| RECORD SET |
(** * A/B testing of endpoint variants and experiment training: a
    shallow embedding of the notebooks' code.

    Sources:
    - [Lab3-SageMaker-Shadow-Deployment/(Optional)task2_ab_testing_with_variant.ipynb]
      (variant declaration, evaluation of each variant, traffic shifting,
      endpoint deletion);
    - [Lab2-SageMaker-Experiments/notebook_mode/pytorch_experiment_notebook.ipynb]
      ([Net], [log_performance], [train_model] and its call site,
      [analyze_experiment]);
    - [Lab2-SageMaker-Experiments/script_mode/pytorch_script_mode_training_job.ipynb]
      (the sweep of training jobs, [analyze_experiment]).

    Python dictionaries used as mappings are [gmap string _]; exceptions
    are modelled by the name of their class; floats computed by the
    evaluation cells are IEEE 754 binary64 numbers. The behaviour of
    pandas and numpy is that of the 1.x versions of the notebook's
    Python 3.8 kernel. *)

From Stdlib Require Import ZArith QArith Lia List.
From Stdlib Require Import Ascii Decimal DecimalString DecimalZ.
From Stdlib Require Import Floats.SpecFloat.
From stdpp Require Import base option list strings gmap fin_maps.
Import ListNotations.

Set Warnings "-register-all".
Local Open Scope string_scope.
Local Open Scope Z_scope.

(** ** Python control flow: a value or a raised exception *)

Module Py.

(** The outcome of evaluating a Python expression or statement block:
    a value, or an exception identified by its class name. *)
Inductive result (A : Type) : Type :=
| Ok (a : A)
| Raise (cls : string).
Arguments Ok {A} a.
Arguments Raise {A} cls.

Definition bind {A B} (r : result A) (k : A -> result B) : result B :=
  match r with
  | Ok a => k a
  | Raise cls => Raise cls
  end.

(** [l[0]] on a Python list. *)
Definition getitem0 {A} (l : list A) : result A :=
  match l with
  | [] => Raise "IndexError"
  | x :: _ => Ok x
  end.

End Py.

Export Py.

Declare Scope py_scope.
Delimit Scope py_scope with py.
Notation "x <- c1 ;; c2" := (Py.bind c1 (fun x => c2))
  (at level 100, c1 at next level, right associativity) : py_scope.
Local Open Scope py_scope.

(** ** Floating-point quotients *)

(** A Python [float] or numpy [float64]: an IEEE 754 binary64 number. *)
Definition float64 : Type := spec_float.

(** The conversion of an integer, rounded to the nearest float. *)
Definition float64_of_int (z : Z) : float64 := binary_normalize 53 1024 z 0 false.

Definition float64_div (x y : float64) : float64 := SFdiv 53 1024 x y.

(** The quotient of two integers as floats. *)
Definition quotient (a b : Z) : float64 :=
  float64_div (float64_of_int a) (float64_of_int b).

(** ** JSON documents and dataframe cells *)

(** A scalar JSON value as [json.loads] returns it: [None], a [bool], a
    number (kept as the exact rational value of the Python number) or a
    string. Strings stand for labels and the like; a column of strings
    that pandas would read as ISO 8601 dates, and store as timestamps,
    is not meant. *)
Inductive scalar : Type :=
| SNull
| SBool (b : bool)
| SNum (q : Q)
| SStr (s : string).

(** A JSON object whose values are scalars. It lists each key once, as
    a Python [dict] does. *)
Definition record : Type := list (string * scalar).

(** An element of a decoded array: a scalar, an object, or an array of
    objects. *)
Inductive item : Type :=
| IScalar (v : scalar)
| IObject (fields : record)
| IArray (objects : list record).

(** What [json.loads] returns for a response body: a scalar, an object
    or an array. The first variant answers an array of objects
    ([[{"label": ..., "score": ...}]]), the second an array of arrays of
    objects (for each input, one object per label). Objects hold
    scalars, and an array inside an array holds objects: documents
    nested otherwise are not represented. *)
Inductive json : Type :=
| JScalar (v : scalar)
| JObject (fields : record)
| JArray (items : list item).

(** A cell of a dataframe column or an element of the numpy array made
    from it. A [bool] is kept as the number it equals. *)
Inductive cell : Type :=
| CStr (s : string)
| CNum (q : Q)
| CNone
| CNaN.

(** Python [==] on two cells, which numpy applies element by element.
    [NaN] equals nothing, itself included. *)
Definition cell_eqb (a b : cell) : bool :=
  match a, b with
  | CStr s, CStr t => String.eqb s t
  | CNum p, CNum q => Qeq_bool p q
  | CNone, CNone => true
  | _, _ => false
  end.

(** [pandas.isnull] on a cell. *)
Definition isnull (c : cell) : bool :=
  match c with
  | CNone | CNaN => true
  | CStr _ | CNum _ => false
  end.

(** [series == value] in pandas, on one cell of the series: a null cell
    equals nothing and nothing equals a null value; other cells are
    compared with Python's [==]. *)
Definition pd_eq (a b : cell) : bool :=
  negb (isnull a) && negb (isnull b) && cell_eqb a b.

(** Python [a > b]: numbers with numbers, strings with strings (code point
    order); [NaN] compares false with every number; anything else is a
    [TypeError]. *)
Definition cell_gt (a b : cell) : result bool :=
  match a, b with
  | CNum p, CNum q => Ok (negb (Qle_bool p q))
  | CStr s, CStr t => Ok (String.ltb t s)
  | CNaN, CNum _ | CNum _, CNaN | CNaN, CNaN => Ok false
  | _, _ => Raise "TypeError"
  end.

(** The builtin [max] over a sequence: the first maximal element. *)
Fixpoint max_from (m : cell) (xs : list cell) : result cell :=
  match xs with
  | [] => Ok m
  | x :: xs' =>
      gt <- cell_gt x m ;;
      max_from (if gt : bool then x else m) xs'
  end.

Definition py_max (xs : list cell) : result cell :=
  match xs with
  | [] => Raise "ValueError"
  | x :: xs' => max_from x xs'
  end.

(** How pandas stores the values it is given for one column. Strings and
    bools keep the column a column of Python objects, where [None] stays
    [None]. Without them, a number or a missing value ([NaN]) makes it a
    column of floats, where [None] becomes [NaN]. A column of [None]
    only is a column of objects. *)
Inductive storage : Type := AsObjects | AsFloats.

| PROBLEM STATEMENT |
Please transcribe, exactly and with nothing added, the lines from the first line of the material above through the line that contains "([Net], [log_performance], [train_model]".

| TASK RESULT |
(** * A/B testing of endpoint variants and experiment training: a
    shallow embedding of the notebooks' code.

    Sources:
    - [Lab3-SageMaker-Shadow-Deployment/(Optional)task2_ab_testing_with_variant.ipynb]
      (variant declaration, evaluation of each variant, traffic shifting,
      endpoint deletion);
    - [Lab2-SageMaker-Experiments/notebook_mode/pytorch_experiment_notebook.ipynb]
      ([Net], [log_performance], [train_model] and its call site,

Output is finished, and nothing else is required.